En conséquence considérant que l’employeur n’a pas fixé d’objectifs, le salarié peut prétendre au regard des règles précitées pour l’année 2009 au paiement de la prime de 36.000,00 euros au prorata temporis de son temps de présence courant du mois d’avril au mois de décembre 2009 soit un montant de 27.000,00 euros.

En revanche dans la mesure où aucun objectif ne lui a été fixé pour 2010, que sa carence à les remplir n’a pas été démontrée par la société et que son préavis court jusqu’en décembre 2010,

Le salarié peut prétendre, à défaut d’autres éléments permettant à la cour de déterminer son calcul, à l’intégralité de la prime cible pour l’année 2010 soit au montant de 36.000,00 euros.

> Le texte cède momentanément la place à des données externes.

(* ===== verification/PrepareOk.v ===== *)
(** * Preparation of classes: it ends, no assertion fails, and the tables are right *)
From Stdlib Require Import Sorted Permutation.
From stdpp Require Import gmap strings.
From S2P Require Import Prelude ByteReader ClassMembers ClassTables SubtypeOk VTablesOk.

(** ** Fake methods *)

Section fakes.
Context (env : Tables) (classes : list LClass) (rank : nat -> nat) (Hok : types_ok env classes rank) (st : gmap nat Prepared).

Lemma methods_known c k : classes !! c = Some k -> exists ms, methods_of classes st c = Some ms.
Proof. intros Hk. unfold methods_of. destruct (st !! c); [by eexists|]. rewrite Hk. by eexists. Qed.
(** All the methods of the class, which has [own], and its super classes. *)
Definition methods_above (this : nat) (own : list Class_Member) (a : nat) : option (list Class_Member) :=
  if decide (a = this) then Some own else methods_of classes st a.
Definition no_method (this : nat) (own : list Class_Member) (c : nat) (m : Class_Member) : Prop :=
  forall a ms o, above classes c a -> methods_above this own a = Some ms -> o ∈ ms -> ~ same_sig m o.

Lemma lookup_in_none ms name desc i : lookup_in ms name desc i = None -> forall o, o ∈ ms -> same_signature name desc o = false.
Proof.
  revert i. induction ms as [|m ms IH]; intros i H o Ho; [by apply elem_of_nil in Ho|]. cbn [lookup_in] in H.
  destruct (same_signature name desc m) eqn:E; [done|]. apply elem_of_cons in Ho as [->|Ho]; [done|by eapply IH].
Qed.
Lemma find_method_impl_ok fuel own this c k m : classes !! c = Some k -> (rank c < fuel)%nat ->
  exists b, find_method_impl classes st fuel own (Some this) (Some c) (_name m) (_descriptor m) = Some b /\ (b = false -> no_method this own c m).
Proof.
  revert c k. induction fuel as [|fuel IH]; intros c k Hk Hr; [lia|]. cbn [find_method_impl]. rewrite Hk. cbn [mbind option_bind].
  assert (Hms : exists ms, (if bool_decide (Some this = Some c) then Some own else methods_of classes st c) = Some ms /\ methods_above this own c = Some ms).
  { unfold methods_above. destruct (decide (c = this)) as [->|Hn].
    - rewrite bool_decide_true by done. by exists own.
    - rewrite bool_decide_false by congruence. destruct (methods_known c k Hk) as [ms Hms]. by exists ms. }
  destruct Hms as (ms & -> & Hab). cbn [mbind option_bind]. destruct (lookup_in ms (_name m) (_descriptor m) 0) as [i|] eqn:El; [by exists true|].
  assert (Hhere : forall o, o ∈ ms -> ~ same_sig m o).
  { intros o Ho Hs. apply same_sig_true in Hs. by rewrite (lookup_in_none _ _ _ _ El o Ho) in Hs. }
  destruct (m_super_class k) as [d|] eqn:Ed.
  - destruct (ty_super _ _ _ Hok _ _ _ Hk Ed) as (kd & Hkd & _ & _ & _ & Hrd). destruct (IH d kd Hkd) as (b & -> & Hb); [lia|]. exists b. split; [done|].
    intros Hf a ms' o Habv Hm Ho. destruct (above_cases _ _ _ Habv) as [<-|(k' & d' & Hk' & Hd' & Habv')].
    + rewrite Hab in Hm. injection Hm as <-. by apply Hhere.
    + assert (k' = k) as -> by congruence. assert (d' = d) as -> by congruence. by apply (Hb Hf a ms' o).
  - exists false. split; [by destruct fuel|]. intros _ a ms' o Habv Hm Ho. destruct (above_cases _ _ _ Habv) as [<-|(k' & d' & Hk' & Hd' & Habv')]; [|congruence].
    rewrite Hab in Hm. injection Hm as <-. by apply Hhere.
Qed.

Considérant que 17.378,00 euros repris par le salarié, figurent à ce titre sur son bulletin de salaire de mars 2010, le salarié est fondé à obtenir la condamnation de son employeur à lui verser un solde de 45.622,00 euros outre congés payés afférents de 4.562,20 euros.

CGI France
Décision de la cour d’appel

CGI LOGICA INSIGHT condamnée : Décision de la cour d’appel

La cour,

Confirme le jugement en ce qu’il a débouté le salarié de sa demande de rappel de salaire à titre de mise à disposition d’un véhicule de fonction,

L’infirme pour le surplus,

Statuant à nouveau et ajoutant,

Dit que le licenciement du salarié est abusif,

Condamne a SAS CGI FRANCE venant aux droits de la société LOGICA INSIGHT à payer au salarié les sommes de :

  • 80.000,00 € à titre d’indemnité en réparation de l’intégralité du préjudice résultant du licenciement abusif,
  • 45.622,00 € au titre des primes 2009 et 2010,
  • 4.562,20 € à titre de congés payés afférents.

Dit que les intérêts au taux légal courent à compter du 22 avril 2011 pour les créances salariales, et à compter de la décision pour les dommages et intérêts,

Condamne la SAS CGI FRANCE venant aux droits de la société LOGICA INSIGHT à payer au salarié la somme de 2.000,00 € en application de l’article 700 du code de procédure civile,

Déboute les parties de leurs demandes plus amples et contraires,

Condamne la SAS CGI FRANCE venant aux droits de la société LOGICA INSIGHT aux dépens de première instance et d’appel.